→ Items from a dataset
:::::

(* ===== verification/Connection.v ===== *)
(** * Connections

    Composes the transport, the frames and the messages with the server: the loop body of
    [handleConnection] turns what it receives into a step of the server ([connectionEvent]),
    and [CoordinatorClient::Impl::send] exchanges a message for its reply ([clientSend]),
    both in src/coordinator.cpp. *)

From S2P Require Import Prelude Core Enums Double Model Scenario Feasibility Ranking Cost Enumerate Assembly.
From S2P Require Import PointToPoint Multicast Collective Planner Determinism Revalidation Broker Message Client Codec.
From S2P Require Import Framing Transport Protocol Remote Store Persistence Coordinator Machine Authority Service.

(** [Frame f; f.type = m.type; encodeMessage(m, pl); f.payload = pl;]. *)
Definition frameOf (m : Message) : Frame := {| Frame.type := m.(Message.type); Frame.payload := encodeMessage m |}.

(** What the thread of socket [s] does with the outcome of [recvFrame]. *)
Definition connectionEvent (s : Z) (received : string + Frame) : event :=
  match received with
  | inl _ => Disconnect s
  | inr f =>
      match decodeMessage f.(Frame.type) f.(Frame.payload) with
      | inl detail => Undecodable s detail
      | inr m => Receive s m
      end
  end.

Section connection.
Context {Sock : Type} `{HS : Socket Sock}.

(** [recvFrame] and [decodeMessage], as the client does for every reply. *)
Definition receiveReply (c : Sock) : option Message * Sock :=
  match recvFrame c with
  | (inl _, c') => (None, c')
  | (inr f, c') => (match decodeMessage f.(Frame.type) f.(Frame.payload) with inl _ => None | inr m => Some m end, c')
  end.

Definition clientSend (m : Message) (c : Sock) : option Message * Sock :=
  match sendFrame (frameOf m) c with
  | (inl _, c') => (None, c')
  | (inr _, c') => receiveReply c'
  end.

(** A message that passes both limits of the transport. *)
Definition deliverable (m : Message) : Prop := sendable m /\ receivable (frameOf m).

Lemma frame_decodes m : sendable m -> decodeMessage (frameOf m).(Frame.type) (frameOf m).(Frame.payload) = inr (carriedMessage m).
Proof.
  intros H. cbn [frameOf Frame.type Frame.payload]. unfold decodeMessage.
  pose proof (decodeFields_reads m H []) as Hr. rewrite app_nil_r in Hr. by rewrite Hr.
Qed.

(** C12: a call reaches the server and its answer the client: over a connection that
    delivers what was sent, however it cuts it, the server's thread takes the step
    [Receive] with the fields the message carries, and when the server sends a reply the
    client's call returns the fields the reply carries. *)
Theorem remote_call (c sv c1 : Sock) (m reply : Message) s sent rest rest' :
  deliverable m -> deliverable reply -> sendFrame (frameOf m) c = (inr (), c1) ->
  outgoing c1 = outgoing c ++ sent -> incoming sv = sent ++ rest -> incoming c1 = wireFrame (frameOf reply) ++ rest' ->
  connectionEvent s (recvFrame sv).1 = Receive s (carriedMessage m) /\ incoming (recvFrame sv).2 = rest /\
  (clientSend m c).1 = Some (carriedMessage reply) /\ incoming (clientSend m c).2 = rest'.
Proof.
  intros [Hm Hmr] [Hr Hrr] Hsend Ho Hi Hback. destruct (sendFrame_outgoing _ _ _ Hsend) as [_ Hout].
  rewrite Hout in Ho. apply app_inv_head in Ho as <-.
  destruct (recvFrame_incoming _ _ _ Hmr Hi) as (sv' & -> & Hsv). unfold clientSend, receiveReply. rewrite Hsend.
  destruct (recvFrame_incoming _ _ _ Hrr Hback) as (c' & -> & Hc). cbn [fst snd]. unfold connectionEvent. by rewrite !frame_decodes.
Qed.
End connection.

(** ** What a peer can do with bytes *)

(** The event that bytes of a peer made: a message or a frame that does not decode. *)
Definition from_bytes (ev : event) : Prop :=
  match ev with
  | Receive _ m => exists f, Forall is_u8 f.(Frame.payload) /\ decodeMessage f.(Frame.type) f.(Frame.payload) = inr m
  | _ => True
  end.

Lemma connectionEvent_from_bytes `{Socket Sock} s (sv : Sock) :
  Forall is_u8 (incoming sv) -> from_bytes (connectionEvent s (recvFrame sv).1).
Proof.
  intros Hb. destruct (recvFrame sv) as [[e|f] sv'] eqn:E; [done|]. apply recvFrame_bytes in E; [|done].
  cbn [fst connectionEvent]. destruct (decodeMessage _ _) eqn:Ed; [done|]. by exists f.
Qed.

Lemma from_bytes_sendable s m : from_bytes (Receive s m) -> sendable m.
Proof.
  intros (f & Hf & H). unfold decodeMessage in H. destruct (decodeFields _ _) as [|[m' rest]] eqn:E; [done|]. injection H as ->.
  by apply (yields_decodeFields _ _ _ _ Hf E).
Qed.

Section server.
Context {B : Type} `{HB : ResourceBroker B}.
Context (weights : gmap CostFactor double) (bounds : Bounds).
Implicit Types (st : CoordState B) (w : World B).


(** The worlds a server can get into if its messages are decoded from bytes. *)
Inductive wire_reachable (w0 : World B) : World B -> Prop :=
  | wire_start : wire_reachable w0 w0
  | wire_step w ev out w' : wire_reachable w0 w -> from_bytes ev -> step weights bounds ev w = Some (out, w') -> wire_reachable w0 w'.

Definition typed_evidence (snap : EvidenceSnapshot) : Prop :=
  Forall endpoint_sendable snap.(Snapshot.endpoints) /\ Forall link_sendable snap.(Snapshot.links).

Lemma Forall_replace_or_push {A} (key : A -> Z) (Q : A -> Prop) e l : Q e -> Forall Q l -> Forall Q (replace_or_push key e l).
Proof. intros He Hl. apply Forall_forall. intros x [->|Hx]%elem_of_replace_or_push; [done|]. rewrite Forall_forall in Hl. by apply Hl. Qed.

Lemma published_by_sendable worker boot e : is_u64 worker -> is_u64 boot -> endpoint_sendable e -> endpoint_sendable (published_by worker boot e).
Proof. unfold endpoint_sendable. cbn. rewrite !Forall_cons. naive_solver. Qed.

Lemma update_link_sendable boot cap cong l :
  is_u64 boot -> capacity_sendable cap -> congestion_sendable cong -> link_sendable l -> link_sendable (update_link boot cap cong l).
Proof. unfold link_sendable. cbn. rewrite !Forall_cons. naive_solver. Qed.

Lemma updated_links_sendable (upd : Link -> Link) ls :
  (forall l, link_sendable l -> link_sendable (upd l)) -> Forall link_sendable ls -> Forall link_sendable (upd <$> ls).
Proof. intros Hu Hl. apply Forall_fmap. eapply Forall_impl; [exact Hl|exact Hu]. Qed.

Lemma fenceWorker_typed k st : typed_evidence st.(Coord.snap) -> typed_evidence (fenceWorker k st).(Coord.snap).
Proof.
  intros [He Hl]. unfold fenceWorker. destruct (_ !! k) as [i|]; [|done]. split; cbn.
  - apply Forall_fmap. eapply Forall_impl; [exact He|]. intros e Hx. simpl. by case_bool_decide.
  - rewrite Forall_forall in Hl. apply Forall_forall. intros l [_ Hx]%list_elem_of_filter. by apply Hl.
Qed.

Lemma link_sendable_boot l : link_sendable l -> is_u64 l.(Link.workerBoot) /\ capacity_sendable l.(Link.capacityEvidence) /\ congestion_sendable l.(Link.congestion).
Proof. unfold link_sendable. rewrite !Forall_cons. naive_solver. Qed.

Lemma publish_message_typed s m st out st' :
  plan_message m.(Message.type) = false -> sendable m -> handleMessage weights bounds s m st = (Ok out, st') ->
  typed_evidence st.(Coord.snap) -> typed_evidence st'.(Coord.snap).
Proof.
  intros Ht Hm H [He Hl]. unfold handleMessage in H. unfold sendable in Hm.
  destruct (Message.type m); try discriminate Ht; try (injection H as _ <-; done).
  - unfold handleRegister in H. repeat case_match; injection H as _ <-; done.
  - destruct Hm as (Hw & Hb & Hm). unfold handlePublishEndpoint in H. destruct (currentPublisher _ _ _); injection H as _ <-; [|done].
    split; [|done]. apply Forall_replace_or_push; [by apply published_by_sendable|done].
  - destruct Hm as (Hw & Hb & Hm). unfold handlePublishLink in H. destruct (currentPublisher _ _ _); injection H as _ <-; [|done].
    split; [done|]. destruct (link_sendable_boot _ Hm) as (_ & Hc & Hg).
    apply Forall_replace_or_push; [by apply update_link_sendable|done].
  - destruct Hm as [_ Hm]. unfold handlePublishCapacity in H. destruct (stalePublisher m st); injection H as _ <-; [done|].
    split; [done|]. apply updated_links_sendable; [|done]. intros l Hx. destruct (link_sendable_boot _ Hx) as (Hb & _ & Hg).
    destruct (_ =? _); [by apply update_link_sendable|done].
  - destruct Hm as [_ Hm]. unfold handlePublishCongestion in H. destruct (stalePublisher m st); injection H as _ <-; [done|].
    split; [done|]. apply updated_links_sendable; [|done]. intros l Hx. destruct (link_sendable_boot _ Hx) as (Hb & Hc & _).
    destruct (_ =? _); [by apply update_link_sendable|done].
Qed.

Lemma handleMessage_typed s m st out st' :
  sendable m -> handleMessage weights bounds s m st = (Ok out, st') -> typed_evidence st.(Coord.snap) -> typed_evidence st'.(Coord.snap).
Proof.
  intros Hm H Hty. destruct (plan_message m.(Message.type)) eqn:Ht.
  - destruct (plan_messages_same_evidence _ _ _ _ _ _ _ Ht H) as [(Hs & _ & _) _]. by rewrite Hs.
  - by eapply publish_message_typed.
Qed.

Lemma step_typed ev w out w' :
  from_bytes ev -> step weights bounds ev w = Some (out, w') -> typed_evidence w.(World.coord).(Coord.snap) ->
  typed_evidence w'.(World.coord).(Coord.snap).
Proof.
  intros Hf H Hty. destruct ev as [s|s m|s|s|s|s|s d|]; cbn [step] in H; cbv zeta in H.
  - case_bool_decide; [done|]. by injection H as _ <-.
  - destruct (idle s w); [cbn [negb] in H|done]. apply from_bytes_sendable in Hf.
    destruct (decide (m.(Message.type) = MessageType.COMMIT_REQUEST)) as [Ht|Ht].
    + rewrite Ht in H. unfold commitBegin in H. repeat case_match; simplify_eq; done.
    + destruct (handleMessage weights bounds s m (World.coord w)) as [[o|e] st'] eqn:E; [|by destruct (Message.type m)].
      assert (st' = World.coord w') as -> by (by destruct (Message.type m); simplify_eq/=). by eapply handleMessage_typed.
  - destruct (_ !! s) as [[p [a|]]|]; [done| |done]. unfold commitAcquire in H.
    destruct (acquire _ _ _) as [[a|e] b]; [|done]. by injection H as _ <-.
  - destruct (_ !! s) as [[p [a|]]|]; [|done..]. unfold commitFinish in H. repeat case_match; simplify_eq; done.
  - destruct (idle s w); [|done]. injection H as _ <-. unfold disconnectSocket. cbn [World.coord with_coord].
    destruct (_ !! s) as [k|]; [|done]. cbn. by apply fenceWorker_typed.
  - destruct (idle s w && _); [|done]. by injection H as _ <-.
  - destruct (idle s w); [|done]. by injection H as _ <-.
  - by injection H as _ <-.
Qed.

Lemma wire_typed file (b : B) w :
  wire_reachable (start file b) w -> typed_evidence w.(World.coord).(Coord.snap).
Proof.
  induction 1 as [|w ev out w' _ IH Hf Hs]; [|by eapply step_typed].
  destruct (loadStore_same_evidence (parsedFile file) b) as (_ & _ & _ & e & Hs). cbn [start World.coord]. unfold loadStoreIfAny. rewrite Hs.
  split; constructor.
Qed.


End server.

(** ** A session over the wire *)

(** [s]'s receiving side when the peer sent [m], in segments of 64 bytes. *)
Definition arriving (m : Message) : Pipe :=
  let bytes := wireFrame (frameOf m) in {| Pipe.segments := segmented (length bytes) 64 bytes; Pipe.taken := [] |}.

(** The events a sequence of messages makes on their way over the wire. *)
Definition overWire (calls : list (Z * Message)) : list event :=
  (fun '(s, m) => connectionEvent s (recvFrame (arriving m)).1) <$> calls.

Definition demoCalls : list (Z * Message) :=
  [(1, registerWorker 10 7 "w"); (1, publishEndpointCall 10 7 gpuA); (1, publishEndpointCall 10 7 gpuB);
   (1, publishLinkCall 10 7 directLink); (2, submitRequest basicRequest); (2, executionHandoff 1)].

(** A whole session, byte by byte: the plan is made and handed over. *)
Example wire_session :
  demoPlanState 1 ([Accept 1; Accept 2] ++ overWire demoCalls) = Some PlanState.ACTIVE.
Proof. vm_compute. reflexivity. Qed.

Lemma run_wire_reachable {B} `{ResourceBroker B} weights bounds evs (w0 w w' : World B) :
  wire_reachable weights bounds w0 w -> Forall from_bytes evs -> run weights bounds evs w = Some w' -> wire_reachable weights bounds w0 w'.
Proof.
  intros Hw Hf. revert w Hw; induction Hf as [|ev evs Hev Hf IH]; simpl; intros w Hw Hr; [by simplify_eq|].
  destruct (step weights bounds ev w) as [[out w1]|] eqn:E; [|done]. eapply IH; [|exact Hr]. by eapply wire_step.
Qed.

Lemma demoCalls_bytes : Forall (fun c => Forall is_u8 (incoming (arriving c.2))) demoCalls.
Proof. apply (bool_decide_unpack _). vm_compute. exact I. Qed.

Lemma overWire_from_bytes calls : Forall (fun c => Forall is_u8 (incoming (arriving c.2))) calls -> Forall from_bytes (overWire calls).
Proof. intros H. apply Forall_fmap. eapply Forall_impl; [exact H|]. intros [s m] Hb. by apply connectionEvent_from_bytes. Qed.


Lemma remote_call_witness :
  exists c1, sendFrame (frameOf (commitPlan 1)) {| Pipe.segments := [wireFrame (frameOf (okMessage 1))]; Pipe.taken := [] |} = (inr (), c1) /\
    connectionEvent 2 (recvFrame {| Pipe.segments := [outgoing c1]; Pipe.taken := [] |}).1 = Receive 2 (commitPlan 1) /\
    (clientSend (commitPlan 1) {| Pipe.segments := [wireFrame (frameOf (okMessage 1))]; Pipe.taken := [] |}).1 = Some (okMessage 1).
Proof.
  set (c := {| Pipe.segments := [wireFrame (frameOf (okMessage 1))]; Pipe.taken := [] |}).
  destruct (sendFrame (frameOf (commitPlan 1)) c) as [res c1] eqn:E.
  assert (Hres : res = inr ()) by (vm_compute in E; injection E as <- _; reflexivity). subst res.
  assert (H1 : deliverable (commitPlan 1)) by (split; [apply (bool_decide_unpack _); vm_compute; exact I|vm_compute; discriminate]).
  assert (H2 : deliverable (okMessage 1)) by (split; [apply (bool_decide_unpack _); vm_compute; exact I|vm_compute; discriminate]).
  exists c1. split; [reflexivity|].
  destruct (remote_call c {| Pipe.segments := [outgoing c1]; Pipe.taken := [] |} c1 (commitPlan 1) (okMessage 1) 2 (outgoing c1) [] [] H1 H2 E)
    as (He & _ & Hc & _); [reflexivity|reflexivity|vm_compute in E; injection E as <-; vm_compute; reflexivity|].
  split; [exact He|exact Hc].
Defined.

:::::

→ What the task asks
Of the entries above, how many lines hold the word "option"? Give back only that number.

→ Solution
2